--- DATASET ENTRIES Enclosed Below ---
(** What the threads keep true of their transfers [W] and the values
    their outcomes amount to: each value is held by the worker that made
    the transfer or has been given to the handler of that task. *)
Lemma run_threads_deliveries world config schedule pool st pool' st' :
  deliveries config (trace st) = [] -> carried_from config 0 pool = [] ->
  run_threads world config schedule pool st = Some (pool', st') ->
  exists W,
    performs (trace st') = performs (trace st) ++ W /\
    Permutation (outcomes world (List.length (performs (trace st))) W)
                (deliveries config (trace st') ++ carried_from config 0 pool').
Proof.
  intros Hd0 Hc0 Hrun.
  apply (run_threads_invariant world config
           (fun p s =>
              exists W,
                performs (trace s) = performs (trace st) ++ W /\
                Permutation
                  (outcomes world (List.length (performs (trace st))) W)
                  (deliveries config (trace s) ++ carried_from config 0 p)))
    in Hrun.
  - tauto.
  - clear. intros p s i pc pc' s' (W & HW & HP) Hnth Hf Hs.
    pose proof (worker_step_performs _ _ _ _ _ _ _ Hf Hs) as Hp.
    pose proof (_tor_worker_step_Step _ _ _ _ _ _ _ Hf Hs) as HS.
    destruct (set_nth_split_at _ _ _ pc' Hnth) as (pre & post & Hi & -> & ->).
    rewrite carried_from_split in *. simpl in *. rewrite Hi in *.
    destruct pc; simpl in Hf; try discriminate.
    + exists W. rewrite Hp, app_nil_r, (Step_deliveries _ _ _ _ _ _ _ HS)
        by discriminate.
      split; [exact HW|]. inversion HS; subst. exact HP.
    + exists W. rewrite Hp, app_nil_r, (Step_deliveries _ _ _ _ _ _ _ HS)
        by discriminate.
      split; [exact HW|]. inversion HS; subst; exact HP.
    + exists W. rewrite Hp, app_nil_r, (Step_deliveries _ _ _ _ _ _ _ HS)
        by discriminate.
      split; [exact HW|]. inversion HS; subst. exact HP.
    + destruct (query_step_result _ _ _ _ _ _ _ Hs) as ([->|(e & ->)] & Hd).
      * exists (W ++ [worker_curl config i scrape]).
        rewrite Hp, HW, <- app_assoc, Hd. split; [reflexivity|].
        rewrite outcomes_app, length_app. simpl in *. now apply Permutation_add.
      * exists W. rewrite Hp, app_nil_r, Hd. split; [exact HW|exact HP].
    + destruct (call_step_deliveries _ _ _ _ _ _ _ _ Hs) as (Hd & Hc).
      exists W. rewrite Hp, app_nil_r, Hd, Hc. split; [exact HW|].
      simpl in *. now apply Permutation_move.
    + exists W. rewrite Hp, app_nil_r, (Step_deliveries _ _ _ _ _ _ _ HS)
        by discriminate.
      split; [exact HW|]. inversion HS; subst; exact HP.
  - exists []. rewrite app_nil_r, Hd0, Hc0. simpl. split; constructor.
Qed.

(** X13. Each handler receives the outcome of the fetch of its own
    task. When [run] returns normally, its transfers are the probes of
    the start-up followed by the transfers [W] of the workers, and the
    handler calls match [W] one for one: to each transfer, made for a
    task's URL through the socks port of some worker, corresponds one
    call by that worker of that task's handler, with the body the
    transfer returned, or with [None] if it failed. *)
Theorem handlers_receive_their_own_fetch world config requests schedule st' :
  run world config schedule (enqueued requests) = Some (Ok tt, st') ->
  exists W,
    performs (trace st') =
      probes config (seq 0 (Z.to_nat (thread_count config))) ++ W /\
    Permutation
      (outcomes world
         (List.length (probes config (seq 0 (Z.to_nat (thread_count config)))))
         W)
      (deliveries config (trace st')).
Proof.
  intros Hrun. destruct (enqueued_spec requests) as (Htr & _).
  apply run_Ok_phases in Hrun.
  destruct Hrun as (st1 & pool & st2 & evs2 & Hstart & _ & _ & _ & _ & Hh1 & _ &
                    Hrun & _ & _ & _ & Ht & _).
  apply start_tor_processes_performs in Hstart.
  destruct Hstart as (W1 & HW1 & _ & HO1).
  rewrite Htr, (HO1 _ eq_refl) in HW1. simpl in HW1. unfold range in HW1.
  pose proof (run_threads_finished _ _ _ _ _ _ _ Hrun) as Hfin.
  apply run_threads_deliveries in Hrun;
    [|now apply deliveries_handled_nil|apply carried_from_AtStart].
  destruct Hrun as (W & HW & HP).
  rewrite (carried_from_finished _ _ _ Hfin), app_nil_r, HW1 in HP.
  exists W.
  rewrite Ht, performs_app, performs_map_Kill, deliveries_app,
    deliveries_map_Kill, !app_nil_r, HW, HW1.
  split; [reflexivity|exact HP].
Qed.

Lemma handlers_receive_their_own_fetch_witness :
  exists st',
    run Examples.world_second_fetch_fails Examples.config_probe
        (Examples.first_running 30) (enqueued Examples.three_requests) =
    Some (Ok tt, st') /\
    map snd (deliveries Examples.config_probe (trace st')) =
      [None; Some "page"; Some "page"] /\
    exists W,
      performs (trace st') =
        probes Examples.config_probe (seq 0 1) ++ W /\
      Permutation (outcomes Examples.world_second_fetch_fails 1 W)
                  (deliveries Examples.config_probe (trace st')).
Proof.
  eexists. split; [vm_compute; reflexivity|]. split; [reflexivity|].
  apply (handlers_receive_their_own_fetch Examples.world_second_fetch_fails
           Examples.config_probe Examples.three_requests
           (Examples.first_running 30)).
  vm_compute; reflexivity.
Defined.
--- End of Enclosed DATASET ENTRIES ---
» **WHAT THIS TASK INVOLVES**: For the material above, reproduce exactly the lines from the line with "rewrite carried_from_split in" to the line with "as ([->|(e & ->)] & Hd).", inclusive, and exclude all others.

» **SOLUTION TO THIS TASK**:
    rewrite carried_from_split in *. simpl in *. rewrite Hi in *.
    destruct pc; simpl in Hf; try discriminate.
    + exists W. rewrite Hp, app_nil_r, (Step_deliveries _ _ _ _ _ _ _ HS)
        by discriminate.
      split; [exact HW|]. inversion HS; subst. exact HP.
    + exists W. rewrite Hp, app_nil_r, (Step_deliveries _ _ _ _ _ _ _ HS)
        by discriminate.
      split; [exact HW|]. inversion HS; subst; exact HP.
    + exists W. rewrite Hp, app_nil_r, (Step_deliveries _ _ _ _ _ _ _ HS)
        by discriminate.
      split; [exact HW|]. inversion HS; subst. exact HP.
    + destruct (query_step_result _ _ _ _ _ _ _ Hs) as ([->|(e & ->)] & Hd).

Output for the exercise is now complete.